Azure / cyclecloud-gridengine

Example Azure CycleCloud Gridengine cluster template
MIT License
6 stars 12 forks source link

Possible fix to race condition with sge_inst #11

Closed mvrequa closed 3 years ago

mvrequa commented 4 years ago

Check this: You can change the name to Altair Grid Engine (that is the official name soon)

this might be available in 8.6.7, can't remember. SGE_EXECD_KEEP_TRYING_TO_GET_CONFIG        If  set to 1, keeps the sge_execd(8) from quitting if it can connect to the sge_qmaster(8) but does not get the configuration.  This        is the case e.g.  if the host the sge_execd(8) is running on is not yet configured as an execution host at the  sge_qmaster(8).   If        not set or if set to 0, the sge_execd(8) shows its normal behaviour, i.e.  it quits if it does not get the configuration.

this is in response to you saying there is a race condition - the execd will continue to try getting its configuration - where normally it would fail - because qmaster does not recognize it as an execution host.
mvrequa commented 3 years ago

Consider adding a retry on sge_inst -x block. To resolve the sge host not added error. (will this be annoying and cause unwanted delays for other failures)?
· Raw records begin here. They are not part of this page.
(** X12 on the first of two questions. *)
Lemma answering_a_question_witness :
  currentStep (state firstQuestion) = Mock
  /\ showFeedback (state firstQuestion) = false
  /\ isSubmittingAnswer (state firstQuestion) = false
  /\ Js.blank "I led a project" = false
  /\ fire Tick (fst (fire ClickSubmit
                      (fst (fire (TypeAnswer "I led a project") firstQuestion))))
     = (fst (fire ClickSubmit
               (fst (fire (TypeAnswer "I led a project") firstQuestion))), []).
Proof.
  assert (H0 : currentStep (state firstQuestion) = Mock) by reflexivity.
  assert (H1 : showFeedback (state firstQuestion) = false) by reflexivity.
  assert (H2 : isSubmittingAnswer (state firstQuestion) = false) by reflexivity.
  assert (H3 : Js.blank "I led a project" = false) by reflexivity.
  split; [exact H0|]. split; [exact H1|]. split; [exact H2|]. split; [exact H3|].
  exact (proj1 (proj2 (answering_a_question firstQuestion "I led a project"
                         emptyFeedback H0 H1 H2 H3))).
Defined.

Lemma fire_Settle_feedback_failed w n r :
  awaiting w !! n = Some FeedbackFetch ->
  failed r = true ->
  fire (Settle n r) w
  = ({| state := setIsSubmittingAnswer false
                   (setError "Failed to get feedback. Please try again." (state w));
        session := session w; awaiting := delete n (awaiting w) |}, []).
Proof.
  intros E Hr. unfold fire, commit. rewrite E.
  destruct r as [[|] [data|]|]; try discriminate Hr; cbn [resume fst snd List.map];
    rewrite app_nil_r, effect_unchanged by reflexivity; reflexivity.
Qed.

(** X13.  When the feedback request fails (a response that is not
    [ok], a body that does not parse, or no response), the page shows
    "Failed to get feedback. Please try again." and stays on the
    question with the answer and the timer as they were; the interval
    stays stopped; and a second click on submit sends the same request
    again, with the same time spent. *)
Theorem failed_submission_can_be_retried w answer r :
  currentStep (state w) = Mock ->
  showFeedback (state w) = false ->
  isSubmittingAnswer (state w) = false ->
  Js.blank answer = false ->
  failed r = true ->
  let w1 := fst (fire (TypeAnswer answer) w) in
  let w2 := fst (fire ClickSubmit w1) in
  let w3 := fst (fire (Settle (length (awaiting w)) r) w2) in
  error (state w3) = "Failed to get feedback. Please try again."
  /\ currentStep (state w3) = Mock
  /\ showFeedback (state w3) = false
  /\ feedback (state w3) = feedback (state w)
  /\ currentAnswer (state w3) = answer
  /\ timer (state w3) = timer (state w)
  /\ awaiting w3 = awaiting w
  /\ fire Tick w3 = (w3, [])
  /\ snd (fire ClickSubmit w3) = snd (fire ClickSubmit w1)
  /\ snd (fire ClickSubmit w3) <> [].
Proof.
  intros Hm Hf Hs Hb Hr. cbv zeta.
  rewrite (fire_TypeAnswer w answer Hm). cbn [fst snd].
  set (w1 := {| state := setCurrentAnswer answer (state w);
                session := session w; awaiting := awaiting w |}).
  rewrite (fire_ClickSubmit w1 Hm Hf Hs Hb). cbn [fst snd].
  set (w2 := {| state := setError "" (setIsSubmittingAnswer true
                                        (setTicking false (state w1)));
                session := session w1; awaiting := awaiting w1 ++ [FeedbackFetch] |}).
  rewrite (fire_Settle_feedback_failed w2 (length (awaiting w)) r
             (lookup_last_awaiting _ _) Hr).
  cbn [fst]. subst w2. cbn [awaiting state session]. rewrite delete_last_awaiting.
  set (w3 := {| state := _; session := _; awaiting := _ |}).
  assert (Hs3 : isSubmittingAnswer (state w3) = false) by reflexivity.
  rewrite (fire_ClickSubmit w3 Hm Hf Hs3 Hb). cbn [snd].
  split; [reflexivity|]. split; [exact Hm|]. split; [exact Hf|].
  repeat (split; [reflexivity|]). discriminate.
Qed.

(** X13 on the first of two questions, the backend being down. *)
Lemma failed_submission_witness :
  currentStep (state firstQuestion) = Mock
  /\ showFeedback (state firstQuestion) = false
  /\ isSubmittingAnswer (state firstQuestion) = false
  /\ Js.blank "I led a project" = false
  /\ failed Failed = true
  /\ error (state (fst (fire (Settle (length (awaiting firstQuestion)) Failed)
                          (fst (fire ClickSubmit
                                  (fst (fire (TypeAnswer "I led a project")
                                          firstQuestion)))))))
     = "Failed to get feedback. Please try again.".
Proof.
  assert (H0 : currentStep (state firstQuestion) = Mock) by reflexivity.
  assert (H1 : showFeedback (state firstQuestion) = false) by reflexivity.
  assert (H2 : isSubmittingAnswer (state firstQuestion) = false) by reflexivity.
  assert (H3 : Js.blank "I led a project" = false) by reflexivity.
  assert (H4 : failed Failed = true) by reflexivity.
  split; [exact H0|]. split; [exact H1|]. split; [exact H2|]. split; [exact H3|]. split; [exact H4|].
  exact (proj1 (failed_submission_can_be_retried firstQuestion "I led a project"
                  Failed H0 H1 H2 H3 H4)).
Defined.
staer commented 3 years ago

Does the installer return a specific error code for this class of error? We could trap just a certain return code and go from there. If not, then i thin it's worth the delay because showing errors on every node that aren't errors is pretty annoying.

ryanhamel commented 3 years ago

Closing as the installation went through several related race condition fixes in 2.0.4-2.0.6. If this re-appears, let's reopen and investigate further.